(Beginning of The data)

(** X7 (src/context.c, nice_to_weight): a larger nice value never gives a
    larger weight; every weight, also for a nice value outside -20..19
    (which is clamped), lies between 15 and 88761, so it is never zero; and
    nice 0 has the weight 1024 of the fair-share policy. *)
Theorem nice_to_weight_antitone (nice1 nice2 : Z) :
  nice1 <= nice2 ->
  15 <= nice_to_weight nice2 <= nice_to_weight nice1 /\
  nice_to_weight nice1 <= 88761 /\
  nice_to_weight 0 = CFS_NICE_0_WEIGHT /\
  (nice1 < -20 -> nice_to_weight nice1 = nice_to_weight (-20)) /\
  (19 < nice2 -> nice_to_weight nice2 = nice_to_weight 19).
Proof.
  intros Hle.
  destruct (nice_to_weight_index nice1) as (i & Hi & -> & Hi').
  destruct (nice_to_weight_index nice2) as (j & Hj & -> & Hj').
  pose proof (weight_table_antitone i j ltac:(lia)).
  pose proof (weight_table_antitone 0 i ltac:(lia)) as H0.
  pose proof (weight_table_antitone j 39 ltac:(lia)) as H39.
  change (nth 0 weight_table 0) with 88761 in H0.
  change (nth 39 weight_table 0) with 15 in H39.
  repeat split; try lia.
  - intros Hlt. replace i with 0%nat by lia. reflexivity.
  - intros Hgt. replace j with 39%nat by lia. reflexivity.
Qed.

Lemma nice_to_weight_antitone_witness :
  15 <= nice_to_weight 3 <= nice_to_weight (-5) /\ nice_to_weight (-5) <= 88761.
Proof.
  destruct (nice_to_weight_antitone (-5) 3) as (H1 & H2 & _); [lia |]. exact (conj H1 H2).
Defined.

Section sched_cfs_tick.
Import Cfs RBTree SchedCfs.

(** X8 (src/sched_cfs.c, cfs_on_tick, with nice_to_weight of
    src/context.c): for a thread whose weight comes from a nice value, and
    as long as the 64-bit arithmetic does not wrap, a tick of [e]
    nanoseconds returns, advances the virtual runtime by
    [e * 1024 / weight] (by [e] itself for a thread of nice 0), raises
    [min_vruntime] to the new virtual runtime if that is larger, and
    takes [e] off the remaining time slice, stopping at 0.  For the same
    [e], a thread of larger nice value is charged at least as much. *)
Theorem cfs_on_tick_charge (s : sched_cfs_state) (t : nat) (n : rb_node) (nice e : Z) :
  nodes s !! t = Some n -> weight n = nice_to_weight nice ->
  0 <= e -> e * CFS_NICE_0_WEIGHT < 2 ^ 64 ->
  0 <= vruntime n -> vruntime n + e * CFS_NICE_0_WEIGHT / nice_to_weight nice < 2 ^ 64 ->
  exists s' n',
    cfs_on_tick (Some t) e s = Some s' /\ nodes s' !! t = Some n' /\
    vruntime n' = vruntime n + e * CFS_NICE_0_WEIGHT / nice_to_weight nice /\
    vruntime n <= vruntime n' /\
    (nice = 0 -> vruntime n' = vruntime n + e) /\
    min_vruntime s' = Z.max (min_vruntime s) (vruntime n') /\
    timeslice_remaining n' = Z.max 0 (timeslice_remaining n - e) /\
    weight n' = weight n /\
    (forall nice', nice <= nice' ->
       e * CFS_NICE_0_WEIGHT / nice_to_weight nice <=
       e * CFS_NICE_0_WEIGHT / nice_to_weight nice').
Proof.
  intros Hn Hw He Hmul Hv Hsum.
  destruct (nice_to_weight_order nice nice ltac:(lia)) as ((Hlo & _) & Hhi).
  unfold cfs_on_tick, vruntime_delta. rewrite Hn. cbn [mbind option_bind].
  rewrite Hw. unfold wrap_u64 in *. unfold CFS_NICE_0_WEIGHT in *.
  rewrite (Z.mod_small (nice_to_weight nice)) by lia.
  rewrite (decide_False (P := nice_to_weight nice = 0)) by lia. cbn [mbind option_bind].
  rewrite (Z.mod_small (e * 1024)) by lia.
  assert (0 <= e * 1024 / nice_to_weight nice) as Hd by (apply Z.div_pos; lia).
  rewrite (Z.mod_small (vruntime n + _)) by lia.
  eexists _, _. split; [reflexivity |].
  rewrite !nodes_upd.
  assert (forall v' (s0 : sched_cfs_state),
            nodes (if decide (v' > min_vruntime (upd t (set_vruntime v') s))
                   then set_min_vruntime v' s0 else s0) = nodes s0) as Hnodes
    by (intros; case_decide; reflexivity).
  rewrite Hnodes, nodes_upd, lookup_alter_eq, lookup_alter_eq, Hn. simpl.
  split; [reflexivity |]. destruct n as [v w st ts lf rt pa co]; simpl in *. subst w.
  split; [reflexivity |]. split; [lia |]. split.
  { intros ->. change (nice_to_weight 0) with 1024. rewrite Z.div_mul by lia. reflexivity. }
  split. { case_decide; simpl; lia. }
  split. { case_decide; lia. }
  split; [reflexivity |].
  intros nice' Hle.
  destruct (nice_to_weight_order nice nice' Hle) as ((Hlo' & Hle') & _).
  apply Z.div_le_compat_l; lia.
Qed.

(End of The data)

Repeat all the records. Match each line exactly.

### Answer for the task
(** X7 (src/context.c, nice_to_weight): a larger nice value never gives a
    larger weight; every weight, also for a nice value outside -20..19
    (which is clamped), lies between 15 and 88761, so it is never zero; and
    nice 0 has the weight 1024 of the fair-share policy. *)
Theorem nice_to_weight_antitone (nice1 nice2 : Z) :
  nice1 <= nice2 ->
  15 <= nice_to_weight nice2 <= nice_to_weight nice1 /\
  nice_to_weight nice1 <= 88761 /\
  nice_to_weight 0 = CFS_NICE_0_WEIGHT /\
  (nice1 < -20 -> nice_to_weight nice1 = nice_to_weight (-20)) /\
  (19 < nice2 -> nice_to_weight nice2 = nice_to_weight 19).
Proof.
  intros Hle.
  destruct (nice_to_weight_index nice1) as (i & Hi & -> & Hi').
  destruct (nice_to_weight_index nice2) as (j & Hj & -> & Hj').
  pose proof (weight_table_antitone i j ltac:(lia)).
  pose proof (weight_table_antitone 0 i ltac:(lia)) as H0.
  pose proof (weight_table_antitone j 39 ltac:(lia)) as H39.
  change (nth 0 weight_table 0) with 88761 in H0.
  change (nth 39 weight_table 0) with 15 in H39.
  repeat split; try lia.
  - intros Hlt. replace i with 0%nat by lia. reflexivity.
  - intros Hgt. replace j with 39%nat by lia. reflexivity.
Qed.

Lemma nice_to_weight_antitone_witness :
  15 <= nice_to_weight 3 <= nice_to_weight (-5) /\ nice_to_weight (-5) <= 88761.
Proof.
  destruct (nice_to_weight_antitone (-5) 3) as (H1 & H2 & _); [lia |]. exact (conj H1 H2).
Defined.

Section sched_cfs_tick.
Import Cfs RBTree SchedCfs.

(** X8 (src/sched_cfs.c, cfs_on_tick, with nice_to_weight of
    src/context.c): for a thread whose weight comes from a nice value, and
    as long as the 64-bit arithmetic does not wrap, a tick of [e]
    nanoseconds returns, advances the virtual runtime by
    [e * 1024 / weight] (by [e] itself for a thread of nice 0), raises
    [min_vruntime] to the new virtual runtime if that is larger, and
    takes [e] off the remaining time slice, stopping at 0.  For the same
    [e], a thread of larger nice value is charged at least as much. *)
Theorem cfs_on_tick_charge (s : sched_cfs_state) (t : nat) (n : rb_node) (nice e : Z) :
  nodes s !! t = Some n -> weight n = nice_to_weight nice ->
  0 <= e -> e * CFS_NICE_0_WEIGHT < 2 ^ 64 ->
  0 <= vruntime n -> vruntime n + e * CFS_NICE_0_WEIGHT / nice_to_weight nice < 2 ^ 64 ->
  exists s' n',
    cfs_on_tick (Some t) e s = Some s' /\ nodes s' !! t = Some n' /\
    vruntime n' = vruntime n + e * CFS_NICE_0_WEIGHT / nice_to_weight nice /\
    vruntime n <= vruntime n' /\
    (nice = 0 -> vruntime n' = vruntime n + e) /\
    min_vruntime s' = Z.max (min_vruntime s) (vruntime n') /\
    timeslice_remaining n' = Z.max 0 (timeslice_remaining n - e) /\
    weight n' = weight n /\
    (forall nice', nice <= nice' ->
       e * CFS_NICE_0_WEIGHT / nice_to_weight nice <=
       e * CFS_NICE_0_WEIGHT / nice_to_weight nice').
Proof.
  intros Hn Hw He Hmul Hv Hsum.
  destruct (nice_to_weight_order nice nice ltac:(lia)) as ((Hlo & _) & Hhi).
  unfold cfs_on_tick, vruntime_delta. rewrite Hn. cbn [mbind option_bind].
  rewrite Hw. unfold wrap_u64 in *. unfold CFS_NICE_0_WEIGHT in *.
  rewrite (Z.mod_small (nice_to_weight nice)) by lia.
  rewrite (decide_False (P := nice_to_weight nice = 0)) by lia. cbn [mbind option_bind].
  rewrite (Z.mod_small (e * 1024)) by lia.
  assert (0 <= e * 1024 / nice_to_weight nice) as Hd by (apply Z.div_pos; lia).
  rewrite (Z.mod_small (vruntime n + _)) by lia.
  eexists _, _. split; [reflexivity |].
  rewrite !nodes_upd.
  assert (forall v' (s0 : sched_cfs_state),
            nodes (if decide (v' > min_vruntime (upd t (set_vruntime v') s))
                   then set_min_vruntime v' s0 else s0) = nodes s0) as Hnodes
    by (intros; case_decide; reflexivity).
  rewrite Hnodes, nodes_upd, lookup_alter_eq, lookup_alter_eq, Hn. simpl.
  split; [reflexivity |]. destruct n as [v w st ts lf rt pa co]; simpl in *. subst w.
  split; [reflexivity |]. split; [lia |]. split.
  { intros ->. change (nice_to_weight 0) with 1024. rewrite Z.div_mul by lia. reflexivity. }
  split. { case_decide; simpl; lia. }
  split. { case_decide; lia. }
  split; [reflexivity |].
  intros nice' Hle.
  destruct (nice_to_weight_order nice nice' Hle) as ((Hlo' & Hle') & _).
  apply Z.div_le_compat_l; lia.
Qed.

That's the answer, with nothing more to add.